Fort-la-Latte or Castle of La Latte is a castle located about 4 km southeast of Cap Fréhel and about 35 km west of Saint-Malo, Côtes-d'Armor, Brittany, France. This impressive castle was built on a small piece of land at the Baie de la Fresnaye in the 13th century.
The house of the mighty Goyon-Matignon built at this sit a castle in the 13th century. In the year 1379 it was conquered by Bertrand du Guesclin. It was besieged by the English in 1490 and by the holy League in 1597. Garangeau under the reign of Louis XIV turned it into a fortress, using Vauban's building plans. They used canon batteries, stationed in Fort La Latte, to defend Saint-Malo against English and Dutch attacks. In the year 1793, a melting furnace for cannon balls was built and some counter-revolutionary suspects were imprisoned at Fort la Latte.

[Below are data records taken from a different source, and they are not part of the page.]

(** [RenderExt] returns only with at least one worker.  After
    [SetMaxProcs(0)] the loop over the windows never advances, so the call
    does not return, whatever the fuel; after [SetMaxProcs] with a
    negative number the call panics when it makes the channel. *)
Theorem render_needs_workers (ai : ANSImage) (f : Z) (disableBgColor : bool)
    (sched : schedule)
    (Hreach : reachable ai)
    (Hmode : dithering ai = NoDithering \/
             dithering ai = DitheringWithBlocks \/
             dithering ai = DitheringWithChars)
    (Hf : 0 <= f < FrameCount ai) (Hh : 1 <= h ai) (Hfair : fair sched) :
  (forall fuel,
     ANSImage_RenderExt fuel sched (SetMaxProcs ai 0) f disableBgColor
     = OutOfFuel) /\
  (forall max fuel, max < 0 -> (1 <= fuel)%nat ->
     ANSImage_RenderExt fuel sched (SetMaxProcs ai max) f disableBgColor
     = Panic MakeChanSizeOutOfRange).
Proof.
  split.
  - intros fuel.
    pose proof (reachable_wf _ (reach_SetMaxProcs ai 0 Hreach)) as Hwf.
    set (ai0 := SetMaxProcs ai 0) in *.
    assert (Eh : h ai0 = h ai) by reflexivity.
    assert (Ed : dithering ai0 = dithering ai) by reflexivity.
    assert (Hf0 : 0 <= f < FrameCount ai0) by exact Hf.
    unfold ANSImage_RenderExt. rewrite Ed. destruct Hmode as [Hm | Hm].
    + rewrite Hm, Z.eqb_refl. rewrite Z.quot_div_nonneg by lia.
      pose proof (Z.div_mod (h ai0) 2 ltac:(lia)) as Hdm.
      pose proof (Z.mod_pos_bound (h ai0) 2 ltac:(lia)) as Hmod.
      unfold make_rows. destruct (Z.ltb_spec (h ai0 / 2) 0); [lia|].
      cbn [mbind outcome_bind].
      rewrite (windows_spin sched ai0 _ _ _ (Z.to_nat (h ai0 / 2)) 0 Hfair
                 eq_refl); [reflexivity | lia | | apply length_replicate].
      intros Hmore. apply Z.ltb_lt in Hmore.
      assert (Hy1 : 2 * (0 + 1) + 1 < h ai0) by lia.
      destruct (pair_worker_total ai0 f disableBgColor (0 + 1) (2 * (0 + 1))
                  Hwf Hm Hf0 ltac:(lia) Hy1) as (d & Hd & Hrow).
      exists d. split; [exact Hd | lia].
    + replace (dithering ai =? NoDithering) with false
        by (destruct Hm as [-> | ->]; reflexivity).
      unfold make_rows. destruct (Z.ltb_spec (h ai0) 0); [lia|].
      cbn [mbind outcome_bind].
      rewrite (windows_spin sched ai0 _ _ _ (Z.to_nat (h ai0)) 0 Hfair
                 eq_refl); [reflexivity | lia | | apply length_replicate].
      intros Hmore. apply Z.ltb_lt in Hmore.
      assert (Hy0 : 0 <= 0 < h ai0) by lia.
      destruct (row_worker_total ai0 f disableBgColor 0 Hwf Hm Hf0 Hy0)
        as (d & Hd & Hrow).
      exists d. split; [exact Hd | lia].
  - intros max fuel Hmax Hfuel. destruct fuel as [|k]; [lia|].
    unfold ANSImage_RenderExt.
    change (dithering (SetMaxProcs ai max)) with (dithering ai).
    change (h (SetMaxProcs ai max)) with (h ai).
    pose proof (Z.quot_pos (h ai) 2 ltac:(lia) ltac:(lia)).
    unfold make_rows.
    destruct (dithering ai =? NoDithering).
    + destruct (Z.ltb_spec (Z.quot (h ai) 2) 0); [lia|].
      cbn [mbind outcome_bind windows].
      change (h (SetMaxProcs ai max)) with (h ai).
      change (maxprocs (SetMaxProcs ai max)) with max.
      destruct (Z.ltb_spec 0 (h ai)); [|lia].
      destruct (Z.ltb_spec max 0); [reflexivity | lia].
    + destruct (Z.ltb_spec (h ai) 0); [lia|].
      cbn [mbind outcome_bind windows].
      change (h (SetMaxProcs ai max)) with (h ai).
      change (maxprocs (SetMaxProcs ai max)) with max.
      destruct (Z.ltb_spec 0 (h ai)); [|lia].
      destruct (Z.ltb_spec max 0); [reflexivity | lia].
Qed.
(** * IES: road-state telemetry pipeline

    A shallow embedding of the three Python sources of the repository:

    - [lab4/app/usecases/data_processing.py]  (module [Classifier]),
    - [lab1/src/file_datasource.py]           (module [Datasource]),
    - [lab2/main.py]                          (module [Api]).

    Python values are modelled by the types of module [Py]; code that raises
    is modelled with the sum type [Py.result]; code that mutates an object or
    talks to the database and the websockets threads an explicit state. *)

From Stdlib Require Import ZArith Lia Ascii String.
From Stdlib Require Import Floats.SpecFloat.
From stdpp Require Import base option list strings gmap.

Local Open Scope Z_scope.

(** ** Python values and outcomes *)

Module Py.

(** A Python [float] is an IEEE-754 binary64 number. *)
Definition float := spec_float.

(** [float(n)] for the small integer literals of the sources. *)
Definition float_of_pos (m : positive) (e : Z) : float := S754_finite false m e.

(** [x < y] and [x <= y] on binary64 (false whenever a NaN is involved). *)
Definition flt (x y : float) : bool := SFltb x y.
Definition fle (x y : float) : bool := SFleb x y.

(** [x > y] is evaluated by Python as the reflected [y < x]. *)
Definition fgt (x y : float) : bool := flt y x.

(** A [datetime] value; the sources only carry it around. *)
Record datetime := Datetime { isoformat : string }.

(** The exceptions that the sources raise, catch, or let through. *)
Inductive exn :=
| StopIteration
| SystemExit
| AttributeError (attr : string)
| TypeError
| ValueError
| IndexError
| KeyError
| FileNotFoundError (filename : string)
| HTTPException (status_code : Z) (detail : string)
| WebSocketError.

(** [except Exception] catches everything but the [BaseException]-only
    classes, of which the sources use [SystemExit]. *)
Definition is_Exception (e : exn) : bool :=
  match e with
  | SystemExit => false
  | _ => true
  end.

Inductive result (A : Type) :=
| Return (a : A)
| Raise (e : exn).
Arguments Return {A} a.
Arguments Raise {A} e.

Definition returns {A} (r : result A) : bool :=
  match r with Return _ => true | Raise _ => false end.

(** Statements that run against a mutable state [S] (an object, the
    database, the sockets) and either return or raise. *)
Definition M (S A : Type) : Type := S → result A * S.

Definition ret {S A} (a : A) : M S A := λ s, (Return a, s).
Definition raise {S A} (e : exn) : M S A := λ s, (Raise e, s).
Definition bind {S A B} (m : M S A) (k : A → M S B) : M S B :=
  λ s, match m s with
       | (Return a, s') => k a s'
       | (Raise e, s') => (Raise e, s')
       end.
Definition get {S} : M S S := λ s, (Return s, s).
Definition modify {S} (f : S → S) : M S unit := λ s, (Return tt, f s).

(** [try: body except <classes>: handler]; [catches] decides the classes. *)
Definition try_except {S A} (body : M S A) (catches : exn → bool)
    (handler : exn → M S A) : M S A :=
  λ s, match body s with
       | (Raise e, s') => if catches e then handler e s' else (Raise e, s')
       | returned => returned
       end.

(** [try: body finally: cleanup]: the cleanup always runs; what it raises
    replaces the outcome of the body. *)
Definition try_finally {S A} (body : M S A) (cleanup : M S unit) : M S A :=
  λ s, match body s with
       | (r, s') =>
           match cleanup s' with
           | (Return _, s'') => (r, s'')
           | (Raise e, s'') => (Raise e, s'')
           end
       end.
(** * Tonearm geometry calculator (cli/calculator.js)

    A shallow embedding of [calculateGeometry], [parseArgs] and [main], and
    the properties of the specification proved (or refuted) on it.

    JavaScript numbers are IEEE-754 binary64 values.  They are modelled by
    [spec_float], the executable specification of binary floating-point
    arithmetic of the standard library, at precision 53 and maximal
    exponent 1024: every operation below rounds to nearest, ties to even,
    overflows to an infinity and underflows gradually, as the source does. *)

From Stdlib Require Import ZArith Bool List String Ascii Lia.
From Stdlib Require Import SpecFloat.
Import ListNotations.

Local Open Scope Z_scope.

(** ** JavaScript numbers *)

Module F64.

Definition prec : Z := 53.
Definition emax : Z := 1024.

Definition float : Type := spec_float.

Definition NaN : float := S754_nan.
Definition zero : float := S754_zero false.
Definition infinity : float := S754_infinity false.

Definition add : float -> float -> float := SFadd prec emax.
Definition sub : float -> float -> float := SFsub prec emax.
Definition mul : float -> float -> float := SFmul prec emax.
Definition div : float -> float -> float := SFdiv prec emax.
Definition sqrt : float -> float := SFsqrt prec emax.

(** The relational operators of the language: every comparison with a
    NaN is false. *)
Definition lt (x y : float) : bool := SFltb x y.
Definition le (x y : float) : bool := SFleb x y.
Definition gt (x y : float) : bool := SFltb y x.
Definition ge (x y : float) : bool := SFleb y x.
Definition eq (x y : float) : bool := SFeqb x y.

(** [Number.isFinite]. *)
Definition isFinite (x : float) : bool :=
  match x with
  | S754_zero _ | S754_finite _ _ _ => true
  | S754_infinity _ | S754_nan => false
  end.

(** The values a JavaScript number can take: a finite number carries a
    mantissa and an exponent in canonical form. *)
Definition valid (x : float) : bool := valid_binary prec emax x.

(** [dyadic m e] is the number [m * 2^e], rounded if it does not fit. *)
Definition dyadic (m e : Z) : float := binary_normalize prec emax m e false.
Definition of_Z (n : Z) : float := dyadic n 0.

(** The number a decimal literal [n/d] denotes: the double nearest to the
    quotient, which the correctly rounded division of two integers below
    2^53 computes. *)
Definition decimal (n d : Z) : float := div (of_Z n) (of_Z d).

(** Where the infinities sit on the scale of [val]: 2^1024 in units of
    2^-1074. *)
Definition huge : Z := 2 ^ 2098.

(** The value of a number in units of 2^-1074, the smallest positive
    number: every finite number is a whole multiple of it.  An infinity is
    given the first power of two no finite number reaches. *)
Definition val (x : float) : Z :=
  match x with
  | S754_zero _ => 0
  | S754_nan => 0
  | S754_infinity s => if s then - huge else huge
  | S754_finite s m e => if s then - (Z.pos m * 2 ^ (e + 1074)) else Z.pos m * 2 ^ (e + 1074)
  end.

Definition is_nan (x : float) : bool :=
  match x with S754_nan => true | _ => false end.

(** [near x c d]: [x] is finite and within half a unit of the [d]-th
    decimal place of the decimal [c / 10^d], which is what printing [x]
    with [d] fraction digits shows. *)
Definition near (x : float) (c : Z) (d : Z) : bool :=
  isFinite x
  && ((2 * c - 1) * 2 ^ 1074 <=? 2 * 10 ^ d * val x)
  && (2 * 10 ^ d * val x <=? (2 * c + 1) * 2 ^ 1074).

End F64.

Import F64.

Declare Scope js_scope.
Delimit Scope js_scope with js.
Bind Scope js_scope with float.
Infix "+" := add : js_scope.
Infix "-" := sub : js_scope.
Infix "*" := mul : js_scope.
Infix "/" := div : js_scope.
Infix "<" := lt : js_scope.
Infix "<=" := le : js_scope.
Infix ">" := gt : js_scope.
Infix ">=" := ge : js_scope.
Lemma create_chat_raises (model_name error_str : str) (w w' : World) :
  start_chat model_name w = (inl error_str, w') ->
  create_chat start_chat model_name w =
  (None,
   StartChat model_name ::
   (if PyStr.contains (py "404") error_str &&
       PyStr.contains (py "not found") error_str
    then not_found_advice model_name
    else [Print (py "Error creating chat session: " ++ error_str)]),
   w').
Proof. intros H; unfold create_chat; now rewrite H. Qed.

(** C5.  When the creation call raises, [create_chat] returns the
    absent session; it has printed the remediation lines naming the
    three fallback models when the error text contains 404 and
    not found, and the generic line otherwise. *)
Theorem create_chat_failure (model_name error_str : str) (w w' : World) :
  start_chat model_name w = (inl error_str, w') ->
  exists printed : list (event Session),
    create_chat start_chat model_name w = (None, StartChat model_name :: printed, w') /\
    (PyStr.contains (py "404") error_str = true ->
     PyStr.contains (py "not found") error_str = true ->
     printed =
     [Print (py "Error: Model '" ++ model_name ++
             py "' is not supported for chat/content generation.");
      Print (py "Try using one of these reliable models instead:");
      Print (py "  - models/gemini-1.5-flash (recommended)");
      Print (py "  - models/gemini-1.5-pro");
      Print (py "  - models/gemini-1.0-pro")]) /\
    (PyStr.contains (py "404") error_str = false \/
     PyStr.contains (py "not found") error_str = false ->
     printed = [Print (py "Error creating chat session: " ++ error_str)]).
Proof.
  intros Hfail; rewrite (create_chat_raises _ _ _ _ Hfail).
  eexists; split; [reflexivity|]; split.
  - intros -> ->; reflexivity.
  - intros [-> | ->]; [reflexivity|].
    now rewrite andb_false_r.
Qed.

Lemma step_message (model_name : str) (st : loop_state Session World)
    (raw : str) :
  is_message (PyStr.strip raw) ->
  step start_chat send_message model_name st (Line raw) =
  (Prompt prompt :: fst (turn send_message st (PyStr.strip raw)),
   Awaiting (snd (turn send_message st (PyStr.strip raw)))).
Proof.
  intros (Hne & Hexit & Hclear); unfold step.
  rewrite Hexit, Hclear.
  destruct (PyStr.strip raw) as [|c s] eqn:E; [contradiction|].
  now destruct (turn send_message st (c :: s)).
Qed.

(** C6.  When the send of a turn raises, the loop prints the
    rate-limit advice if the error text contains 429 and, in any
    letter case, quota; it prints the raw text inside the error line
    if the text contains neither; either way it goes on awaiting
    input with the same session. *)
Theorem turn_failure_classified (model_name : str)
    (st : loop_state Session World) (c : Session)
    (raw error_str : str) (w' : World) :
  is_message (PyStr.strip raw) ->
  chat st = Some c ->
  send_message c (PyStr.strip raw) (world st) = (inl error_str, w') ->
  exists printed : list (event Session),
    step start_chat send_message model_name st (Line raw) =
    (Prompt prompt :: SendMessage c (PyStr.strip raw) :: printed,
     Awaiting {| chat := Some c; world := w' |}) /\
    (PyStr.contains (py "429") error_str = true ->
     PyStr.contains (py "quota") (PyStr.lower error_str) = true ->
     printed =
     [Print (LF :: ESC :: py "[1;31mRate Limit Error:" ++ ESC ::
             py "[0m You've reached the API rate limits for the free tier.");
      Print (py "Tips to resolve this issue:");
      Print (py "  1. Wait a minute before trying again");
      Print (py "  2. Try using a different model with '--model models/gemini-1.5-flash-8b'");
      Print (py "  3. Check your quota at https://ai.google.dev/gemini-api/docs/rate-limits" ++ [LF])]) /\
    (PyStr.contains (py "429") error_str = false ->
     PyStr.contains (py "quota") (PyStr.lower error_str) = false ->
     printed =
     [Print (LF :: ESC :: py "[1;31mError: " ++ error_str ++
             ESC :: py "[0m" ++ [LF])]).
Proof.
  intros Hmsg Hchat Hsend.
  rewrite (step_message model_name st raw Hmsg).
  unfold turn; rewrite Hchat, Hsend; simpl fst; simpl snd.
  eexists; split; [reflexivity|]; unfold turn_error; split.
  - intros -> ->; reflexivity.
  - intros -> _; reflexivity.
Qed.

(** C7.  A line that is exit or quit in any letter case ends the
    loop: the farewell is printed, the loop is terminated whatever
    the keyboard still holds, and no call is made on the session or
    the factory. *)
Theorem exit_terminates (model_name : str) (st : loop_state Session World)
    (raw : str) (keys : list keyboard) :
  PyStr.lower raw = py "exit" \/ PyStr.lower raw = py "quit" ->
  step start_chat send_message model_name st (Line raw) =
  ([Prompt prompt; Print (py "Exiting chat.")], Terminated Exited) /\
  run start_chat send_message model_name st (Line raw :: keys) =
  ([Prompt prompt; Print (py "Exiting chat.")], Exited, st) /\
  filter (@is_call Session)
    (fst (fst (run start_chat send_message model_name st (Line raw :: keys)))) = [].
Proof.
  intros Hcmd.
  assert (Hstep : step start_chat send_message model_name st (Line raw) =
                  ([Prompt prompt; Print (py "Exiting chat.")],
                   Terminated Exited)).
  { unfold step.
    assert (Hstrip : PyStr.strip raw = raw)
      by (destruct Hcmd as [H | H];
          apply (strip_of_command raw _ _ _ _ H); reflexivity).
    rewrite Hstrip; destruct Hcmd as [-> | ->]; reflexivity. }
  split; [exact Hstep|].
  assert (Hrun : run start_chat send_message model_name st (Line raw :: keys) =
                 ([Prompt prompt; Print (py "Exiting chat.")], Exited, st))
    by (cbn [run]; now rewrite Hstep).
  split; [exact Hrun|].
  rewrite Hrun; reflexivity.
Qed.

(** A message typed while the loop holds no session reaches no
    session: the error of the missing session is printed and the loop
    goes on as it is. *)
Lemma message_without_session (model_name : str) (w : World) (raw : str) :
  is_message (PyStr.strip raw) ->
  step start_chat send_message model_name {| chat := None; world := w |}
    (Line raw) =
  ([Prompt prompt;
    Print (LF :: ESC :: py "[1;31mError: " ++ none_has_no_send ++
           ESC :: py "[0m" ++ [LF])],
   Awaiting {| chat := None; world := w |}).
Proof.
  intros Hmsg; rewrite (step_message model_name _ raw Hmsg); reflexivity.
Qed.

(** C1, as the code has it.  On clear, in any letter case and with
    any surrounding whitespace, the loop's session becomes what the
    factory returns: when creation fails the loop holds the absent
    session, not the one it had; the confirmation is still printed
    and the loop goes on awaiting input. *)
Theorem clear_failure_leaves_no_session (model_name : str)
    (st : loop_state Session World) (raw error_str : str) (w' : World) :
  PyStr.lower (PyStr.strip raw) = py "clear" ->
  start_chat model_name (world st) = (inl error_str, w') ->
  exists printed : list (event Session),
    step start_chat send_message model_name st (Line raw) =
    (Prompt prompt :: StartChat model_name :: printed ++
     [Print (py "Chat history cleared.")],
     Awaiting {| chat := None; world := w' |}).
Proof.
  intros Hclear Hfail; eexists; unfold step.
  rewrite Hclear, (create_chat_raises _ _ _ _ Hfail); reflexivity.
Qed.

End ClientProperties.

(** ** Blank strings, lines *)

Lemma lstrip_nil (s : str) :
  PyStr.lstrip s = [] <-> forallb PyStr.isspace s = true.
Proof.
  induction s as [|c s IH]; simpl; [tauto|].
  destruct (PyStr.isspace c); simpl; [exact IH|].
  split; discriminate.
Qed.

Lemma lstrip_forallb (s : str) :
  forallb PyStr.isspace (PyStr.lstrip s) = forallb PyStr.isspace s.
Proof.
  induction s as [|c s IH]; simpl; [reflexivity|].
  destruct (PyStr.isspace c) eqn:E; simpl; [exact IH|].
  now rewrite E.
Qed.

Lemma forallb_rev (p : ascii -> bool) (s : str) :
  forallb p (rev s) = forallb p s.
Proof.
  induction s as [|c s IH]; simpl; [reflexivity|].
  rewrite forallb_app, IH; simpl.
  rewrite andb_true_r; apply andb_comm.
Qed.

Lemma blank_spec (s : str) : PyStr.blank s = forallb PyStr.isspace s.
Proof.
  apply eq_true_iff_eq; unfold PyStr.blank, PyStr.strip, PyStr.rstrip.
  rewrite <- (lstrip_forallb s), <- (forallb_rev _ (PyStr.lstrip s)).
  rewrite <- lstrip_nil.
  destruct (PyStr.lstrip (rev (PyStr.lstrip s))) as [|c t]; simpl.
  - tauto.
  - destruct (rev t ++ [c]) eqn:E.
    + now apply app_eq_nil in E as [_ E].
    + split; discriminate.
Qed.

Lemma blank_nil : PyStr.blank [] = true.
Proof. reflexivity. Qed.

(** A string holding a character that is not whitespace is not blank. *)
Lemma not_blank_in (s : str) (x : ascii) :
  In x s -> PyStr.isspace x = false -> PyStr.blank s = false.
Proof.
  intros Hin Hx; rewrite blank_spec.
  destruct (forallb PyStr.isspace s) eqn:E; [|reflexivity].
  rewrite forallb_forall in E; rewrite (E x Hin) in Hx; discriminate.
Qed.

The last attack happened in 1815 during the Hundred Days (French Cent-Jours) (also known as the Waterloo Campaign, it describes Napoleons return to power between 20 March 1815 to 28 June 1815), when a few men from Saint-Malo unsuccessfully attacked the castle.
Various films have been shot at this site, including The Vikings (1958 by Richard Fleischer) with Kirk Douglas and Tony Curtis.